» **DIRECTIONS**: Gather each line in the entries that includes the string "when".

□ □ □ □ □

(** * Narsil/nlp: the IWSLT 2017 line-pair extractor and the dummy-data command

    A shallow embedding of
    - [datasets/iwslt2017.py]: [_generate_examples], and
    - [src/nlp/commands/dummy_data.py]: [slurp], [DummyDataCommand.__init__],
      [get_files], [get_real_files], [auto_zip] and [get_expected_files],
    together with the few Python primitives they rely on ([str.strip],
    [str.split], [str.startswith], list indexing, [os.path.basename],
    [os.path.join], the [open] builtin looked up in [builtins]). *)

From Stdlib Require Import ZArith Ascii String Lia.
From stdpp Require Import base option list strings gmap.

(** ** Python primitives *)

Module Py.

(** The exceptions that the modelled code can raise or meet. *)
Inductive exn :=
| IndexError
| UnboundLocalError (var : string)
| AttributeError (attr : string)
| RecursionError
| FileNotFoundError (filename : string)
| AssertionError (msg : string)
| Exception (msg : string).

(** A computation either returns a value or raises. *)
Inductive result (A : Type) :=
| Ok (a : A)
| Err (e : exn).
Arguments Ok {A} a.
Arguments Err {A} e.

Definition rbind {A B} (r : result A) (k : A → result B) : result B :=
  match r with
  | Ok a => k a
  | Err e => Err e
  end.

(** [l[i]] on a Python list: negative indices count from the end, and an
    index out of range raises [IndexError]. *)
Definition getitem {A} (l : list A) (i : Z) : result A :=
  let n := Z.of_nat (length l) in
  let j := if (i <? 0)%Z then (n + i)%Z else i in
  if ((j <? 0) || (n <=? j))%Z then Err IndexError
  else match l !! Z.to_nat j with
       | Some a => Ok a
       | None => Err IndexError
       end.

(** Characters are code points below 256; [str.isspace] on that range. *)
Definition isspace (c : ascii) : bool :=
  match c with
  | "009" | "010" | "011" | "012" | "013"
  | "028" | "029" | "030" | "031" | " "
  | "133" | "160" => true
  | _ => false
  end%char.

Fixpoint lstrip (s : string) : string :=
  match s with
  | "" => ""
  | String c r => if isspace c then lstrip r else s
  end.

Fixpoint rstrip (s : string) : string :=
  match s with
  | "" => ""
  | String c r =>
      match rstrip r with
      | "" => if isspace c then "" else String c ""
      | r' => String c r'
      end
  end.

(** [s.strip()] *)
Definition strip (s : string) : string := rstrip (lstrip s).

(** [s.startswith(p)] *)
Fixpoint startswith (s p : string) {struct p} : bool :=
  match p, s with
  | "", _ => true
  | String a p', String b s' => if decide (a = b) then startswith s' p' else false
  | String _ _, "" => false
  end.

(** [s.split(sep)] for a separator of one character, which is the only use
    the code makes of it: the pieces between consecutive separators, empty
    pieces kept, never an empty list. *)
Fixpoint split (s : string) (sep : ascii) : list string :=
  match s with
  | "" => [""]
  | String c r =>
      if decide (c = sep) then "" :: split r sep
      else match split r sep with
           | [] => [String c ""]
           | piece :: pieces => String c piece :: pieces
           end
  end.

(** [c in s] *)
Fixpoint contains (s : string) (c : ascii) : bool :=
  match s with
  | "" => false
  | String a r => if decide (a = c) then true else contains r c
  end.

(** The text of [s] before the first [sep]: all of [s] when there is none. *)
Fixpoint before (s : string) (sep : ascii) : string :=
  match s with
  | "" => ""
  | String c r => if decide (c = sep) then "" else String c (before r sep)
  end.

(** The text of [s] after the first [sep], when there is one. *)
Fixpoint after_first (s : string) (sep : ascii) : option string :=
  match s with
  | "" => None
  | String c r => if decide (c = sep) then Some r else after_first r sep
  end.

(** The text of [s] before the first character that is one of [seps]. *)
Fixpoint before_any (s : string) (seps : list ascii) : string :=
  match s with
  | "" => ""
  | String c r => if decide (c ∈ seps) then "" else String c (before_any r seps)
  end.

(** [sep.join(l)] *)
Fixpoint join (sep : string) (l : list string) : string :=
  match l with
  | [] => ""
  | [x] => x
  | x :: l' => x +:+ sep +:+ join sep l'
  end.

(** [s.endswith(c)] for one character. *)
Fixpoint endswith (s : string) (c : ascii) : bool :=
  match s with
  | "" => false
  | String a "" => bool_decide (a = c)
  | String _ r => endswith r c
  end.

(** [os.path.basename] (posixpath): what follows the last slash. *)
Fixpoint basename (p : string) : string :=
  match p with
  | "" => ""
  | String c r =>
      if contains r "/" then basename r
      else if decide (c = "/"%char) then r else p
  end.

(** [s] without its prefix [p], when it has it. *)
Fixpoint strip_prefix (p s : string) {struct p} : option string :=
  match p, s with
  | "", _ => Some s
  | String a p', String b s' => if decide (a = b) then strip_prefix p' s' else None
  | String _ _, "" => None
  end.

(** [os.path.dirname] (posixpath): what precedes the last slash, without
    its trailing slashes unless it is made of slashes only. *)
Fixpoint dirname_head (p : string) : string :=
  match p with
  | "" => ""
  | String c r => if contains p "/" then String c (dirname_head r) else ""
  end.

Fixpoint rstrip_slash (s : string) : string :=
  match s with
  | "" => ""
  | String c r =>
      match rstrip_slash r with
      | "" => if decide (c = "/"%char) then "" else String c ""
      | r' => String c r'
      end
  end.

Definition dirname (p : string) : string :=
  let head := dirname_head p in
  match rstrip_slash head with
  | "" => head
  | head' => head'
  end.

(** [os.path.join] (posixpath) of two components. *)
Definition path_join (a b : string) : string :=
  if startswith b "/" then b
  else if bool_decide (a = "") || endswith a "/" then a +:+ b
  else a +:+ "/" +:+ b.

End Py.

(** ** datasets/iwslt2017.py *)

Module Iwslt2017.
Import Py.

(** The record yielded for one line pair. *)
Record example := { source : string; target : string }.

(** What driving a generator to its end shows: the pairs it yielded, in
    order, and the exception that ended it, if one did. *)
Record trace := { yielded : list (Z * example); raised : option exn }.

□ □ □ □ □

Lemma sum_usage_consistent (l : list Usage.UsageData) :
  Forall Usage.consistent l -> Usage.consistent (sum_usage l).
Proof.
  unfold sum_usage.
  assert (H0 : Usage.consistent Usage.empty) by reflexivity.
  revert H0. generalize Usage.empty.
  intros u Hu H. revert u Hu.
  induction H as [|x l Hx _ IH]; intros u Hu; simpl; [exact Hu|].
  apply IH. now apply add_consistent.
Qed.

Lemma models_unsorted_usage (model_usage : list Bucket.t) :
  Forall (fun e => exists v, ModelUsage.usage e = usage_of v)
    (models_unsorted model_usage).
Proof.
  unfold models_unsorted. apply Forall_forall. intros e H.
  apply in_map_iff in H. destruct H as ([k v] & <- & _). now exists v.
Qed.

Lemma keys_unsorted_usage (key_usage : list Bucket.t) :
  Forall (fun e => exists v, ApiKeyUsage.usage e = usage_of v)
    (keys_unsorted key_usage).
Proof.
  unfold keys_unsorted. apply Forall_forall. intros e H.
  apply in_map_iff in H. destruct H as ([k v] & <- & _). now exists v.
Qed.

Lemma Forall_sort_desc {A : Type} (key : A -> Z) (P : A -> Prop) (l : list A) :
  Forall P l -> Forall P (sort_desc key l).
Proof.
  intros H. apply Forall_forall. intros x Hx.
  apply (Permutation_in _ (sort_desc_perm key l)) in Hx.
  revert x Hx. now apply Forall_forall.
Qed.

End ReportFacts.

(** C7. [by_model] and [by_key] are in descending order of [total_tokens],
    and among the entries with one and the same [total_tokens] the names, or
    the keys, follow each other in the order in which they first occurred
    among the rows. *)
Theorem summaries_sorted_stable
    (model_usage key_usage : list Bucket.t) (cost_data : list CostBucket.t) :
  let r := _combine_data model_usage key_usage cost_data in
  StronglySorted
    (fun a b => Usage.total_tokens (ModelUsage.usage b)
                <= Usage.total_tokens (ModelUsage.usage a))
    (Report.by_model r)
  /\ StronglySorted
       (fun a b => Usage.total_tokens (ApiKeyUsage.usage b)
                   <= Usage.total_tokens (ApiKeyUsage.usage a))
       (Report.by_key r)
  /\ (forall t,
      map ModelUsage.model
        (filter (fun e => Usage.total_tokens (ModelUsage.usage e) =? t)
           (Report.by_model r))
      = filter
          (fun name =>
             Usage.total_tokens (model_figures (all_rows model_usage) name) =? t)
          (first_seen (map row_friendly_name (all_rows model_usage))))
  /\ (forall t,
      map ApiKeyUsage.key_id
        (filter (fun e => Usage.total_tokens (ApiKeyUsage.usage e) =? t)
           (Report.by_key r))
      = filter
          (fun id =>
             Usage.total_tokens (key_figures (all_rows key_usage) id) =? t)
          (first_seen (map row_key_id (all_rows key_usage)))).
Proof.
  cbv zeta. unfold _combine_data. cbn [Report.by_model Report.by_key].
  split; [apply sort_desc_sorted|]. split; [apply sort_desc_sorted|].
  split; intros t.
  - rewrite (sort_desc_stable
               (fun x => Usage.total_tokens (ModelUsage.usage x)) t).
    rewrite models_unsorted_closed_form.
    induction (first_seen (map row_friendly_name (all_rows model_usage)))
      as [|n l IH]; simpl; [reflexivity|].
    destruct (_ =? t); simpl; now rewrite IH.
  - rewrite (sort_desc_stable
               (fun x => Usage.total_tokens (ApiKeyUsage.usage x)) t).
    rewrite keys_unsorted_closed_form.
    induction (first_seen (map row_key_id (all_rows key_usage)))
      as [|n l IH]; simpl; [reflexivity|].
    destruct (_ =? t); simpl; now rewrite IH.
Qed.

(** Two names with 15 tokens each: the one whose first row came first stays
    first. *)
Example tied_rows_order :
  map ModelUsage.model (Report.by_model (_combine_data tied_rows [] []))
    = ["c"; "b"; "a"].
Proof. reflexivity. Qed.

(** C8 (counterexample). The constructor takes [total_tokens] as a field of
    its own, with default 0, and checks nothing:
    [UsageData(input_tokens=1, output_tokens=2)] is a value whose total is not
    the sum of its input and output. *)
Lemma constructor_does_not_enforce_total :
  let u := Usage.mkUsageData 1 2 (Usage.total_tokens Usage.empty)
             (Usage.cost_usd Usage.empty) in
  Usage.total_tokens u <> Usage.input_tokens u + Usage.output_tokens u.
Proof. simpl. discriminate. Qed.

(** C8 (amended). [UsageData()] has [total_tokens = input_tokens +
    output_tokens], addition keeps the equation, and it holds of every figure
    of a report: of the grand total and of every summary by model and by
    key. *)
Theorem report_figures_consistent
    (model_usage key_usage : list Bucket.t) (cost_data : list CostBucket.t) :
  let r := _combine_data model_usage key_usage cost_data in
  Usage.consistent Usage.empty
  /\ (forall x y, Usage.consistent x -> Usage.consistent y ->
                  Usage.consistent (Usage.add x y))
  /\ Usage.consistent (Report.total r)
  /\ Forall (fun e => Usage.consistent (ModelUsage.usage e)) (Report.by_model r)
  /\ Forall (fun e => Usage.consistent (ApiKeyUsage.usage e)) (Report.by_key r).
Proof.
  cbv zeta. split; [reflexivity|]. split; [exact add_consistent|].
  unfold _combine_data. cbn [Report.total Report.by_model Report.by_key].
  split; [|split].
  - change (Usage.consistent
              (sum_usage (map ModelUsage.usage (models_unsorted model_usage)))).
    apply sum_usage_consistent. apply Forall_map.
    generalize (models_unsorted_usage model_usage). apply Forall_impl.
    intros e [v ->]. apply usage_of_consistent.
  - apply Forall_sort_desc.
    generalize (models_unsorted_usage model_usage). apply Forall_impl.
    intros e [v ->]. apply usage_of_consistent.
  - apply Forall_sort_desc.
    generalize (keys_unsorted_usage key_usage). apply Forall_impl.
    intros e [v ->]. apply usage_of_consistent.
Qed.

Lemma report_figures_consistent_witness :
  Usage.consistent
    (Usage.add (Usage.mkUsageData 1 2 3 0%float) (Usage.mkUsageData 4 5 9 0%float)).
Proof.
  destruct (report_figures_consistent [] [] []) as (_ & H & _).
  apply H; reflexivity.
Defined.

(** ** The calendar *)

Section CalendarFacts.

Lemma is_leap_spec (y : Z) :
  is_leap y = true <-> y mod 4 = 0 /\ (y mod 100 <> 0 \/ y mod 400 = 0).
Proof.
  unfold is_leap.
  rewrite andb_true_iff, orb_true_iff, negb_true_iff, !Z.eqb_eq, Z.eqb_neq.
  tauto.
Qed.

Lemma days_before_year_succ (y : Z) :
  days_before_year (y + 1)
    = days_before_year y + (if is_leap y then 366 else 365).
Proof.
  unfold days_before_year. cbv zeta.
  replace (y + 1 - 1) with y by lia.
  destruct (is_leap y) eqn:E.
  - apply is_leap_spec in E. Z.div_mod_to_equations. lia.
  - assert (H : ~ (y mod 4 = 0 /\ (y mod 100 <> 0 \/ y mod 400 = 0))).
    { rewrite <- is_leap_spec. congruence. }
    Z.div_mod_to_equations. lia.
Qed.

□ □ □ □ □

» **EXERCISE SOLUTION**:
(** The text of [s] before the first [sep]: all of [s] when there is none. *)
(** The text of [s] after the first [sep], when there is one. *)
(** [s] without its prefix [p], when it has it. *)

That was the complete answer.